I thought I’d expand a bit more on why Svensmarks figure 4 is unacceptable (fig 4 of arXiv; fig 6 in Cosmoclimatology: a new theory emerges). Bear in mind that there is more wrong in the article than just this, though! The fig is:

i-86faf158723e2e3b030ecf5fbfd10d35-svensmark-fig-4.png

I’m arguing about the lower line, which purports to be a 90-64S average. This is sourced to: http://data.giss.nasa.gov/gistemp/tabledata/ZonAnn.Ts+dSST.txt (90-64S zonal mean) and thats a perfectly reputable source. However, not one to be used blindly, as S does. You have to wonder about the data quality. And even a cursory think would lead you to wonder how much early data there is in there.

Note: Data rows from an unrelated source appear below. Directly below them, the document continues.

(** [Player._propset] (lines 142-152) *)
Definition _propset (self : Player) (w : World) (val : assigned)
    (pname : string) (ptype : pytype) (pmin pmax : option value)
  : outcome unit * Player * World :=
  match val with
  | Plain v =>
      if negb (isinstance v ptype) then
        (Raise (TypeError ("expected " +:+ type_name ptype)), self, w)
      else if match pmin with Some lo => py_lt v lo | None => false end then
        (Raise (ValueError ("value must be at least " +:+ format_bound pmin)),
         self, w)
      else if match pmax with Some hi => py_gt v hi | None => false end then
        (Raise (ValueError ("value must be at most " +:+ format_bound pmax)),
         self, w)
      else
        discard (_command self w "set_property" [VStr pname; v] [] None)
  | Stepped s =>
      discard (_command self w "step_property"
                        [VStr pname; _val s; _dir s] [] None)
  end.

(** [Player._propset_bool] (lines 154-160) *)
Definition _propset_bool (self : Player) (w : World) (val : assigned)
    (pname : string)
  : outcome unit * Player * World :=
  match val with
  | Plain v =>
      if negb (isinstance v Tbool) then
        (Raise (TypeError "expected bool"), self, w)
      else discard (_command self w "set_property" [VStr pname; v] [] None)
  | Stepped _ =>
      discard (_command self w "step_property" [VStr pname] [] None)
  end.

(** Lines 223-227 of [_generate_properties]: the setter given to a
    settable property of class [ptype]. *)
Definition propset_for (pname : string) (ptype : pytype)
    (pmin pmax : option value) (self : Player) (w : World) (val : assigned)
  : outcome unit * Player * World :=
  match ptype with
  | Tbool => _propset_bool self w val pname
  | _ => _propset self w val pname ptype pmin pmax
  end.

(** *** The words of the specification about the channel *)

(** An argument on the wire: [1] or [0] for a boolean, the string form of
    anything else. *)
Definition spec_render (x : value) : string :=
  match x with
  | VBool true => "1"
  | VBool false => "0"
  | _ => str x
  end.

(** The outgoing line: prefix, name and arguments, each followed by one
    space, then the newline; no prefix for [quit], [pause] and [stop]. *)
Definition wire_line (prefix name : string) (args : list value) : string :=
  let body :=
    name +:+ SP
    +:+ String.concat EmptyString (map (fun a => spec_render a +:+ SP) args)
    +:+ NL in
  if decide (name = "quit" \/ name = "pause" \/ name = "stop") then body
  else prefix +:+ SP +:+ body.


End Core.

(** ** The words of the specification, as definitions *)

Module Spec.

Fixpoint all_chars (P : ascii -> bool) (s : string) : bool :=
  match s with
  | EmptyString => true
  | String c s' => P c && all_chars P s'
  end.

Definition first_is (P : ascii -> bool) (s : string) : bool :=
  match s with
  | EmptyString => false
  | String c _ => P c
  end.

Fixpoint last_is (P : ascii -> bool) (s : string) : bool :=
  match s with
  | EmptyString => false
  | String c EmptyString => P c
  | String _ s' => last_is P s'
  end.

Fixpoint occurs (c : ascii) (s : string) : bool :=
  match s with
  | EmptyString => false
  | String d s' => Ascii.eqb d c || occurs c s'
  end.

(** [text] is what comes after the first [sep] of [s], and is empty when
    [s] has no [sep]. *)
Definition follows_first (sep : ascii) (s text : string) : Prop :=
  (exists before,
      s = before +:+ String sep text /\ occurs sep before = false)
  \/ (occurs sep s = false /\ text = EmptyString).

(** [core] is [s] with the characters of class [P] that surround it
    taken away. *)
Definition stripped_of (P : ascii -> bool) (s core : string) : Prop :=
  exists l r,
    s = l +:+ core +:+ r
    /\ all_chars P l = true /\ all_chars P r = true
    /\ first_is P core = false /\ last_is P core = false.

(** [s] is [body] followed by trailing whitespace only. *)
Definition without_trailing_space (s body : string) : Prop :=
  exists r,
    s = body +:+ r /\ all_chars isspace r = true
    /\ last_is isspace body = false.



End Spec.
Import Spec.

(** ** A concrete runtime and a concrete player

    Used to evaluate the embedding on explicit inputs.  Floats are cut
    down to whole numbers, and [shlex.split] to text without quotes and
    backslashes, where it splits at blanks. *)

Module Sample.

Definition shlex_blank (c : ascii) : bool :=
  let n := nat_of_ascii c in
  ((n =? 32) || (n =? 9) || (n =? 13) || (n =? 10))%nat.

Definition shlex_special (c : ascii) : bool :=
  let n := nat_of_ascii c in
  ((n =? 34) || (n =? 39) || (n =? 92))%nat.

Fixpoint split_blanks (s tok : string) : list string :=
  match s with
  | EmptyString => if is_empty tok then [] else [tok]
  | String c s' =>
      if shlex_blank c then
        if is_empty tok then split_blanks s' EmptyString
        else tok :: split_blanks s' EmptyString
      else split_blanks s' (tok +:+ String c EmptyString)
  end.

Definition split (s : string) : exn + list string :=
  if all_chars (fun c => negb (shlex_special c)) s then
    inr (split_blanks s EmptyString)
  else inl (ValueError "No closing quotation").

#[global] Instance runtime : Runtime := {|
  float := Z;
  float_lt := Z.ltb;
  float_str := fun x => str_int x +:+ ".0";
  shlex_split := split
|}.

(** A running child with piped stdout at address 1, two subscribers on
    stdout, and four lines waiting in the pipe. *)
Definition broadcaster : FileWrapper :=
  mkFileWrapper (Some 1%nat) false [3%nat; 4%nat].

Definition player : Player :=
  mkPlayer "pausing_keep_force" fixed_args broadcaster FileWrapper_init
           (Some (mkPopen None [] (Some 1%nat) None)).

(** The same player once the child has exited with status 0. *)
Definition dead : Player :=
  mkPlayer "pausing_keep_force" fixed_args broadcaster FileWrapper_init
           (Some (mkPopen (Some 0) [] (Some 1%nat) None)).

Definition world : World :=
  mkWorld {[ 1%nat := ["Starting playback...  " +:+ NL;
                       "ANS_volume='50'" +:+ NL;
                       "   " +:+ NL;
                       "ANS_ERROR=PROPERTY_UNKNOWN" +:+ NL] ]} [].

(** A line as the child prints it for a file named in Latin-1: the byte
    233 is outside ASCII. *)
Definition latin1 : string :=
  "Playing caf" +:+ String (ascii_of_nat 233) (".mp3" +:+ NL).

(** The stream of [world] with that line in front. *)
Definition garbled : World :=
  mkWorld {[ 1%nat := [latin1;
                       "ANS_volume='50'" +:+ NL;
                       "ANS_ERROR=PROPERTY_UNKNOWN" +:+ NL] ]} [].

End Sample.

(** ** The rest of [core.py]

    The functions the sections above leave out: the property getters, the
    life cycle of the child, and the introspection that turns the lists
    printed by the executable into setters and methods. *)

Module TextMore.

Fixpoint any_char (P : ascii -> bool) (s : string) : bool :=
  match s with
  | EmptyString => false
  | String c s' => P c || any_char P s'
  end.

One hint is that the early data is more variable. If you look closely you can see this in S’s fig. If you draw the raw data its more obvious; and if you take the standard deviation its 1 oC before 1957 and 0.4 after. Which is because there are a whole pile of extra stations available after 1957 which smooths things out. The table referenced says it also uses HadISST1 for SSTs in the early period, and it says its a land-ocean mean. But that isn’t consistent with the change in variability (there is an other table, http://data.giss.nasa.gov/gistemp/tabledata/ZonAnn.Ts.txt, which only has the stations in. But the differences between that and the former, for 90-64S, is very small).

A good source of temperature data is the BAS READER project. A quick glance shows only Orcadas in the early years in the correct region (and even thats a bit wrong, since Orcadas is only 60 S; maybe GISS is taking 5 degree radius-of-influence to include it S of 64S?).

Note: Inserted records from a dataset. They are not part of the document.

Ltac pages_log doc :=
  match goal with
  | |- context [for_each (pages doc) (@read_page Image) ?s0] =>
      let H := fresh "H" in
      let Hl := fresh "Hl" in
      pose proof (for_each_read_page (pages doc) s0) as H;
      pose proof (for_each_read_page_log (pages doc) s0) as Hl;
      destruct (for_each (pages doc) (@read_page Image) s0) as [o s'];
      destruct H as [Hf [Hd _]];
      cbn [fst snd v_text v_doc log] in Hf, Hd, Hl;
      destruct (loop_result (pages doc) (str "")) as [text|e];
      subst o; run_monad;
      [ destruct (truthy (py_strip (v_text s'))) | idtac ];
      run_monad;
      try match goal with
          | |- context [existsb ?f passed_through] =>
              destruct (existsb f passed_through)
          end;
      run_monad; rewrite Hd; cbn [v_doc];
      repeat match goal with
        | |- context [doc_bool ?d] => destruct (doc_bool d)
        | |- context [close ?d] => destruct (close d)
        end;
      cbn [snd log rev app]; rewrite Hl;
      cbn [rev app]; rewrite ?rev_app_distr, ?rev_involutive;
      cbn [rev app]; rewrite ?app_nil_r; reflexivity
  end.

Lemma calls_extract_text_from_pdf pdf_bytes password :
  calls (extract_text_from_pdf fitz_open pdf_bytes password) =
  acquisition_calls fitz_open pdf_bytes password.
Proof.
  unfold calls, extract_text_from_pdf, extract_text_from_pdf_with,
    acquisition_calls.
  destruct pdf_bytes as [|b bs]; [reflexivity|]. fold (@read_page Image).
  run_monad. destruct (fitz_open (b :: bs)) as [doc|e]; run_monad;
    [|settle_log].
  unfold gate. destruct (needs_pass doc); cbn [andb].
  - destruct (truthy_opt password); run_monad; [|settle_log].
    destruct (authenticate doc password) as [[|]|e]; run_monad;
      [pages_log doc | settle_log | settle_log].
  - destruct (truthy_opt password); run_monad; [settle_log | pages_log doc].
Qed.

Lemma rewrap_wraps (m : pystr) :
  existsb (fun p => startswith p m) passed_through = false ->
  rewrap (Exception m) = Raise (Exception (str "Failed to process PDF: " ++ m)).
Proof. unfold rewrap. cbn [exn_str]. intros ->. reflexivity. Qed.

In fact, I can demonstrate that the early data *is* pure Orcadas by plotting it:

i-d9a0463ae24f92a771aab3160df941b2-giss-orcadas.png

Black: GISS data. Blue: Orcadas station data. Note that GISS are anomalies so I’ve adjusted them vertically to fit (by 3.6 oC, if you care). The early fit is so good its clear that the GISS data *is* pure Orcadas. Which means the table description is odd? Anyway. I’ve also added 4th order polys a-la S. Amusingly, the poly fit is fine, so I would have no complaints if S just used the Orcadas data. But then the fit wouldn’t be so good after 1950; and he wouldn’t be able to call it “Antarctic” temperatures.

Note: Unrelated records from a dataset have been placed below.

Definition handleAIResponse (env : TurnEnv) (userMessage : jsstring)
    (st : MessageState) : MessageState :=
  if negb (truthy (trim userMessage)) then st
  else
    let '(message, st) :=
      addMessage (user_env env)
        {| p_sender := Some user; p_text := Some userMessage;
           p_isCode := Some false;
           p_id := None; p_parentId := None; p_timestamp := None |} st in
    let st := setIsLoading true st in
    match sendToGeminiStream (stream_env env) userMessage st with
    | (st, Resolved) => st
    | (st, Rejected) =>
        let '(_, st) :=
          addMessage (fallback_env env)
            {| p_sender := Some ai; p_text := Some fallbackText;
               p_isCode := Some false; p_parentId := Some (id message);
               p_id := None; p_timestamp := None |} st in
        setIsLoading false st
    end.

Definition replyToMessage (env : TurnEnv) (parent : jsstring)
    (t : jsstring) (st : MessageState) : MessageState :=
  if negb (truthy (trim t)) then st
  else
    let '(userMessage, st) :=
      addMessage (user_env env)
        {| p_sender := Some user; p_text := Some t; p_isCode := Some false;
           p_parentId := Some parent;
           p_id := None; p_timestamp := None |} st in
    let st := setIsLoading true st in
    match sendToGeminiStream (stream_env env)
            (js "Reply to message: " ++ t) st with
    | (st, Resolved) => st
    | (st, Rejected) =>
        let '(_, st) :=
          addMessage (fallback_env env)
            {| p_sender := Some ai; p_text := Some fallbackText;
               p_isCode := Some false; p_parentId := Some (id userMessage);
               p_id := None; p_timestamp := None |} st in
        setIsLoading false st
    end.

Definition sendMessage (env : TurnEnv) (st : MessageState) : MessageState :=
  if negb (truthy (trim (input st))) then st
  else
    let messageText := input st in
    let st := setInput [] st in
    handleAIResponse env messageText st.

(** ** buildmessageTree

    The nodes live in [nodeMap], one per key.  A node's [replies] array and
    the [roots] array hold references to nodes; a reference is kept as the
    key under which the node is stored, so that a node pushed to several
    arrays is the same node in each. *)

Record MessageNode := {
  message : Message;
  replies : list jsstring
}.

Definition push_reply (node : jsstring) (parentNode : MessageNode) : MessageNode :=
  {| message := message parentNode; replies := replies parentNode ++ [node] |}.

(** First loop: one node per message, a later message replacing the node of
    an earlier one with the same id. *)
Definition initNodes (msgs : list Message) : gmap jsstring MessageNode :=
  fold_left (fun nodeMap msg =>
               <[id msg := {| message := msg; replies := [] |}]> nodeMap)
            msgs ∅.

(** [message.parentId && nodeMap.has(message.parentId)] *)
Definition resolvedParent (nodeMap : gmap jsstring MessageNode)
    (msg : Message) : option jsstring :=
  match parentId msg with
  | Some p =>
      if truthy p && bool_decide (is_Some (nodeMap !! p)) then Some p
      else None
  | None => None
  end.

(** Second loop, one message. *)
Definition linkNode (acc : list jsstring * gmap jsstring MessageNode)
    (msg : Message) : list jsstring * gmap jsstring MessageNode :=
  let '(roots, nodeMap) := acc in
  let node := id msg in
  match resolvedParent nodeMap msg with
  | Some p => (roots, alter (push_reply node) p nodeMap)
  | None => (roots ++ [node], nodeMap)
  end.

(** The result: the [roots] array and the nodes it refers to. *)
Definition buildmessageTree (msgs : list Message)
    : list jsstring * gmap jsstring MessageNode :=
  fold_left linkNode msgs ([], initNodes msgs).

(** The forest a consumer reads from the result, down to a given depth
    (a cycle of [parentId]s makes it infinite). *)
#[warnings="-register-all"]
Inductive Tree := TreeNode (m : Message) (children : list Tree).

Fixpoint readNode (depth : nat) (nodeMap : gmap jsstring MessageNode)
    (node : jsstring) : list Tree :=
  match depth with
  | O => []
  | S depth' =>
      match nodeMap !! node with
      | Some n =>
          [TreeNode (message n)
                    (concat (map (readNode depth' nodeMap) (replies n)))]
      | None => []
      end
  end.

Definition readForest (depth : nat)
    (result : list jsstring * gmap jsstring MessageNode) : list Tree :=
  concat (map (readNode depth (snd result)) (fst result)).

(** ** Runs of the store *)

Inductive Op :=
| OpAddMessage (env : AddEnv) (messageData : PartialMessage)
| OpSendToGeminiStream (env : StreamEnv) (userMessage : jsstring).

So: just to be clear: the early part of S’s data comes from Orcadas, an Island station at 60 S. it is *not* an average of 90-64S as he says: its data from a single station. Any competent Antarctic-type reviewer would have caught this glaring error. This is a teensy bit of a problem for him, as his “Antarctic theory” is most pronounced S of 75S; arguably, 60 S should actually be in rest-of-world as far as he is concerned. I’ve no doubt though that his theory will prove sufficiently pliable to account for this :-)

[Update: the data sparsity is a bit more obvious via a map: e.g. for 1910 (thanks G) -W]

[A read writes: Could you please be more clear? Write what is on the axes in different colors, what it is used by Svensmark for, and why you think that it's wrong as opposed to some vague cliches that the data are not enough. I thought I had been. OK, my pic (the lower one) shows in black the raw data used in the lower line in S's plot. They are the same, except I haven't put a 12y filter through the data. Overplotted in blue is the raw Orcadas station data. From 1905 to 1950 the data overly so exactly that its hard to see the blue line unless you look closely, except for a few excursions (1945 is the most obvious) that are presumably caused by more data becomming transiently available for that year. This demonstrates that the data S is using from GISS really is the Orcadas data. Therefore it isn't a mean for 90-64S or anything like it (that is obvious from the data from 1960 on, which disagrees. If anything there is an antiphase relation, especially from 1980 on. I hope thats clear now -W]

Comments

  1. #1 Lubos Motl
    2007/02/14

    Could you please be more clear? Write what is on the axes in different colors, what it is used by Svensmark for, and why you think that it’s wrong as opposed to some vague cliches that the data are not enough. Why they’re not enough? I find it completely conceivable that you have a point but it is extremely hard to see any point in what you’re writing.

  2. #2 llewelly
    2007/02/14

    One item I failed to notice yesterday – the GHCN data map tool has two smoothing settings – 1200 km radius (the default) and 250 km radius. The 1200 km smoothing left me thinking the peninsula was covered when it wwas not.

  3. #3 Eli Rabett
    2007/02/14

    Not having time to do the full job I note that:

    1. The temperature goes FLAT at ~1970. The curvature in the plots is due to the fitting form. Use wavelets or splines to avoid imposing a functional form on the data. This also was the point at which higher latitude stations began to appear.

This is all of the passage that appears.